→ **Record excerpts**:
(** * GRAPH-API: DMARC report mail processing over the MS Graph API

    A shallow embedding of [graphapi-dmarc-mail.py].  The Python values that
    the program handles are the values [json.loads] produces, so they are
    modelled by the type [json]; exceptions are explicit ([result]); the
    [Graph] object and the outside world (HTTP endpoints, the clock, standard
    output) are threaded through a state-and-exception monad [M]. *)

From Stdlib Require Import String Ascii List ZArith Lia Bool.
From Stdlib.Strings Require Import Byte.
From Stdlib Require Import DecimalString.
Import ListNotations.
Local Open Scope string_scope.
Local Open Scope Z_scope.
Local Set Warnings "-register-all".

(** ** Python values and exceptions *)

Inductive exn : Type :=
| TypeError
| KeyError
| IndexError
| AttributeError
| ValueError
| OverflowError
| OtherError (name : string).

Inductive result (A : Type) : Type :=
| Ok (a : A)
| Raise (e : exn).
Arguments Ok {A} a.
Arguments Raise {A} e.

Definition rbind {A B} (r : result A) (k : A -> result B) : result B :=
  match r with
  | Ok a => k a
  | Raise e => Raise e
  end.

(** The values [json.loads] returns: [None], [bool], [int], [str], [list] and
    [dict] (a dict keeps its items in insertion order, keys distinct).  JSON
    numbers with a fraction are not represented. *)
Inductive json : Type :=
| JNull
| JBool (b : bool)
| JNum (n : Z)
| JStr (s : string)
| JArr (l : list json)
| JObj (d : list (string * json)).

Definition bytes := list byte.

(** Truth value of an object ([if x], [not x], [x and y]). *)
Definition truthy (v : json) : bool :=
  match v with
  | JNull => false
  | JBool b => b
  | JNum n => negb (n =? 0)
  | JStr s => negb (s =? "")%string
  | JArr l => match l with [] => false | _ :: _ => true end
  | JObj d => match d with [] => false | _ :: _ => true end
  end.

(** [v is None] *)
Definition is_None (v : json) : bool :=
  match v with JNull => true | _ => false end.

(** [v == s] for a [str] literal or [str] attribute [s]. *)
Definition py_eq_str (v : json) (s : string) : bool :=
  match v with
  | JStr t => (t =? s)%string
  | _ => false
  end.

Fixpoint dict_get (d : list (string * json)) (k : string) : option json :=
  match d with
  | [] => None
  | (k', v) :: d' => if (k' =? k)%string then Some v else dict_get d' k
  end.

(** [v[k]] for a [str] key [k]. *)
Definition py_getitem (v : json) (k : string) : result json :=
  match v with
  | JObj d => match dict_get d k with
              | Some x => Ok x
              | None => Raise KeyError
              end
  | _ => Raise TypeError
  end.

Definition chars (s : string) : list json :=
  map (fun c => JStr (String c EmptyString)) (list_ascii_of_string s).

(** [v[0]] *)
Definition py_index0 (v : json) : result json :=
  match v with
  | JArr (a :: _) => Ok a
  | JArr [] => Raise IndexError
  | JStr s => match chars s with
              | c :: _ => Ok c
              | [] => Raise IndexError
              end
  | JObj _ => Raise KeyError
  | _ => Raise TypeError
  end.

(** The sequence [for x in v] runs over. *)
Definition py_iter (v : json) : result (list json) :=
  match v with
  | JArr l => Ok l
  | JObj d => Ok (map (fun kv => JStr (fst kv)) d)
  | JStr s => Ok (chars s)
  | _ => Raise TypeError
  end.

→ **Exercise**: Top to bottom, transcribe every line above exactly.

→ **Task solution**:
(** * GRAPH-API: DMARC report mail processing over the MS Graph API

    A shallow embedding of [graphapi-dmarc-mail.py].  The Python values that
    the program handles are the values [json.loads] produces, so they are
    modelled by the type [json]; exceptions are explicit ([result]); the
    [Graph] object and the outside world (HTTP endpoints, the clock, standard
    output) are threaded through a state-and-exception monad [M]. *)

From Stdlib Require Import String Ascii List ZArith Lia Bool.
From Stdlib.Strings Require Import Byte.
From Stdlib Require Import DecimalString.
Import ListNotations.
Local Open Scope string_scope.
Local Open Scope Z_scope.
Local Set Warnings "-register-all".

(** ** Python values and exceptions *)

Inductive exn : Type :=
| TypeError
| KeyError
| IndexError
| AttributeError
| ValueError
| OverflowError
| OtherError (name : string).

Inductive result (A : Type) : Type :=
| Ok (a : A)
| Raise (e : exn).
Arguments Ok {A} a.
Arguments Raise {A} e.

Definition rbind {A B} (r : result A) (k : A -> result B) : result B :=
  match r with
  | Ok a => k a
  | Raise e => Raise e
  end.

(** The values [json.loads] returns: [None], [bool], [int], [str], [list] and
    [dict] (a dict keeps its items in insertion order, keys distinct).  JSON
    numbers with a fraction are not represented. *)
Inductive json : Type :=
| JNull
| JBool (b : bool)
| JNum (n : Z)
| JStr (s : string)
| JArr (l : list json)
| JObj (d : list (string * json)).

Definition bytes := list byte.

(** Truth value of an object ([if x], [not x], [x and y]). *)
Definition truthy (v : json) : bool :=
  match v with
  | JNull => false
  | JBool b => b
  | JNum n => negb (n =? 0)
  | JStr s => negb (s =? "")%string
  | JArr l => match l with [] => false | _ :: _ => true end
  | JObj d => match d with [] => false | _ :: _ => true end
  end.

(** [v is None] *)
Definition is_None (v : json) : bool :=
  match v with JNull => true | _ => false end.

(** [v == s] for a [str] literal or [str] attribute [s]. *)
Definition py_eq_str (v : json) (s : string) : bool :=
  match v with
  | JStr t => (t =? s)%string
  | _ => false
  end.

Fixpoint dict_get (d : list (string * json)) (k : string) : option json :=
  match d with
  | [] => None
  | (k', v) :: d' => if (k' =? k)%string then Some v else dict_get d' k
  end.

(** [v[k]] for a [str] key [k]. *)
Definition py_getitem (v : json) (k : string) : result json :=
  match v with
  | JObj d => match dict_get d k with
              | Some x => Ok x
              | None => Raise KeyError
              end
  | _ => Raise TypeError
  end.

Definition chars (s : string) : list json :=
  map (fun c => JStr (String c EmptyString)) (list_ascii_of_string s).

(** [v[0]] *)
Definition py_index0 (v : json) : result json :=
  match v with
  | JArr (a :: _) => Ok a
  | JArr [] => Raise IndexError
  | JStr s => match chars s with
              | c :: _ => Ok c
              | [] => Raise IndexError
              end
  | JObj _ => Raise KeyError
  | _ => Raise TypeError
  end.

(** The sequence [for x in v] runs over. *)
Definition py_iter (v : json) : result (list json) :=
  match v with
  | JArr l => Ok l
  | JObj d => Ok (map (fun kv => JStr (fst kv)) d)
  | JStr s => Ok (chars s)
  | _ => Raise TypeError
  end.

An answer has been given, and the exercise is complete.